Today we’d like to introduce you to Jesús Gerena.

Jesús, can you briefly walk us through your story – how you started and how you got to where you are today.
When the job description to launch the Family Independence Initiative (FII) Boston site came across my desk in 2010, I was happy in my job working with youth in Boston. But I had a sense that the work I was doing had a ceiling of impact and I didn’t know why. I sensed it was because the service we were delivering to young people was at an astronomical cost, and when I looked at my organizational budget that year, I had a panic of conscience. Though I was proud of the impact, we were not getting enough results on a wide enough scale for the price tag. When I heard Mauricio Lim Miller speak for the first time about FII, I didn’t get the depth of the approach, but I understood he was filling the gap I was missing.

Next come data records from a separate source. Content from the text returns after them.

(* ===== verification/ActionMuxInv.v ===== *)
(** * The invariant of the Action mux server

    The owner table and the services of the connections agree: every owner's
    goal has the owner's state in the services of its connection, every active
    goal of a connection has an owner, and disconnected slots are retired
    exactly when nothing is left to finish on them. *)

From S2P Require Import Prelude Multiplexer KeyedList ActionTypes ActionConfiguration PduPacket.
From S2P Require Import ServerStateMachine ServerInterface ServicesServer ServicesServerFacts.
From S2P Require Import ServicesServerProps ActionServicesMuxServer ActionMuxFacts.
From Stdlib Require Import ZArith Lia.
From stdpp Require Import base gmap strings list fin_maps.

Module ActionMuxInv.
Import ActionConfig ServerIface ServerSM Services ServicesFacts ActionMux ActionMuxFacts.

(** ** The owner table *)

Definition owner_key (o : GoalOwner) : string * GoalId := (go_action_name o, go_goal_id o).

Definition keys (owners : list GoalOwner) : list (string * GoalId) := owner_key <$> owners.

Lemma keys_same owners o o' :
  NoDup (keys owners) -> o ∈ owners -> o' ∈ owners -> owner_key o = owner_key o' -> o = o'.
Proof.
  intros Hd (i & Hi)%list_elem_of_lookup (j & Hj)%list_elem_of_lookup Hk.
  rewrite NoDup_alt in Hd. assert (i = j) as ->; [|congruence].
  apply (Hd i j (owner_key o)); unfold keys; rewrite list_lookup_fmap; [by rewrite Hi|].
  by rewrite Hj, Hk.
Qed.

Lemma find_owner_Some owners n g k o :
  find_owner owners n g = Some (k, o) ->
  owners !! k = Some o /\ o ∈ owners /\ owner_key o = (n, g).
Proof.
  intros (Hl & Hk & _)%list_find_Some. split_and!; [done| |done].
  by eapply list_elem_of_lookup_2.
Qed.

Lemma find_owner_None owners n g o :
  find_owner owners n g = None -> o ∈ owners -> owner_key o <> (n, g).
Proof. intros Hf Ho Hk. apply list_find_None in Hf. rewrite Forall_forall in Hf. by eapply Hf. Qed.

Lemma find_owner_elem owners n g o :
  NoDup (keys owners) -> o ∈ owners -> owner_key o = (n, g) ->
  exists k, find_owner owners n g = Some (k, o).
Proof.
  intros Hd Ho Hk. destruct (find_owner owners n g) as [[k o']|] eqn:Hf.
  - apply find_owner_Some in Hf as (_ & Ho' & Hk'). exists k.
    rewrite (keys_same owners o o'); [done|done|done|done|congruence].
  - by destruct (find_owner_None _ _ _ _ Hf Ho).
Qed.

Lemma owner_delete owners k o o' :
  NoDup (keys owners) -> owners !! k = Some o ->
  o' ∈ delete k owners <-> o' ∈ owners /\ owner_key o' <> owner_key o.
Proof.
  intros Hd Hk. rewrite !list_elem_of_lookup. split.
  - intros (i & Hi). rewrite list_lookup_delete in Hi.
    assert (Hne : forall j, j <> k -> owners !! j = Some o' ->
      (exists i, owners !! i = Some o') /\ owner_key o' <> owner_key o).
    { intros j Hj Hl. split; [eauto|]. intros He. apply Hj. rewrite NoDup_alt in Hd.
      apply (Hd j k (owner_key o)); unfold keys; rewrite list_lookup_fmap;
        [by rewrite Hl, <-He|by rewrite Hk]. }
    revert Hi. case_decide; intros Hi; (eapply Hne; [|exact Hi]); lia.
  - intros [(i & Hi) Hne]. destruct (decide (i < k)) as [Hlt|Hlt].
    + exists i. by rewrite list_lookup_delete_lt.
    + assert (i <> k) by (intros ->; congruence). exists (pred i).
      rewrite list_lookup_delete_ge by lia. by replace (S (pred i)) with i by lia.
Qed.

Lemma remove_owner_elem owners n g o :
  NoDup (keys owners) ->
  o ∈ remove_owner owners n g <-> o ∈ owners /\ owner_key o <> (n, g).
Proof.
  intros Hd. unfold remove_owner. destruct (find_owner owners n g) as [[k o']|] eqn:Hf.
  - apply find_owner_Some in Hf as (Hl & _ & Hk). rewrite <-Hk. by apply owner_delete.
  - split; [|tauto]. intros Ho. split; [done|]. by eapply find_owner_None.
Qed.

Lemma remove_owner_keys owners n g : NoDup (keys owners) -> NoDup (keys (remove_owner owners n g)).
Proof.
  intros Hd. unfold remove_owner. destruct (find_owner owners n g) as [[k o']|]; [|done].
  by apply keys_delete.
Qed.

I got the job to launch FII-Boston, and I started learning through implementing the model. FII does away with the traditional top-down approach to helping people struggling with poverty. Rather than promoting a new program, service or intervention, families themselves act as agents, and our model is built on investing in them and the solutions they discover.

FII also tracks the progress of individual families as they work to build economic and social mobility. We use that data to identify which of their actions really work, and we then direct capital straight to families and communities so they can build on the same successful strategies.

It took me a few months to fully grasp the depth of FII’s approach. I remember once at the beginning, Mauricio was sitting with me during a meeting with a potential family partner. “If your house burned down tomorrow, where would you go?” he asked. She said she would go to a shelter. “You wouldn’t try to find friends or family to support you through it?” he probed. And she insisted, she liked to do things for herself. He thanked her and she left and he looked at me and said, “that’s not it.” It awakened me to the kind of partners we are looking for – those who are open to connecting with others. Community is the antidote that can eventually reach even those most isolated in the current system.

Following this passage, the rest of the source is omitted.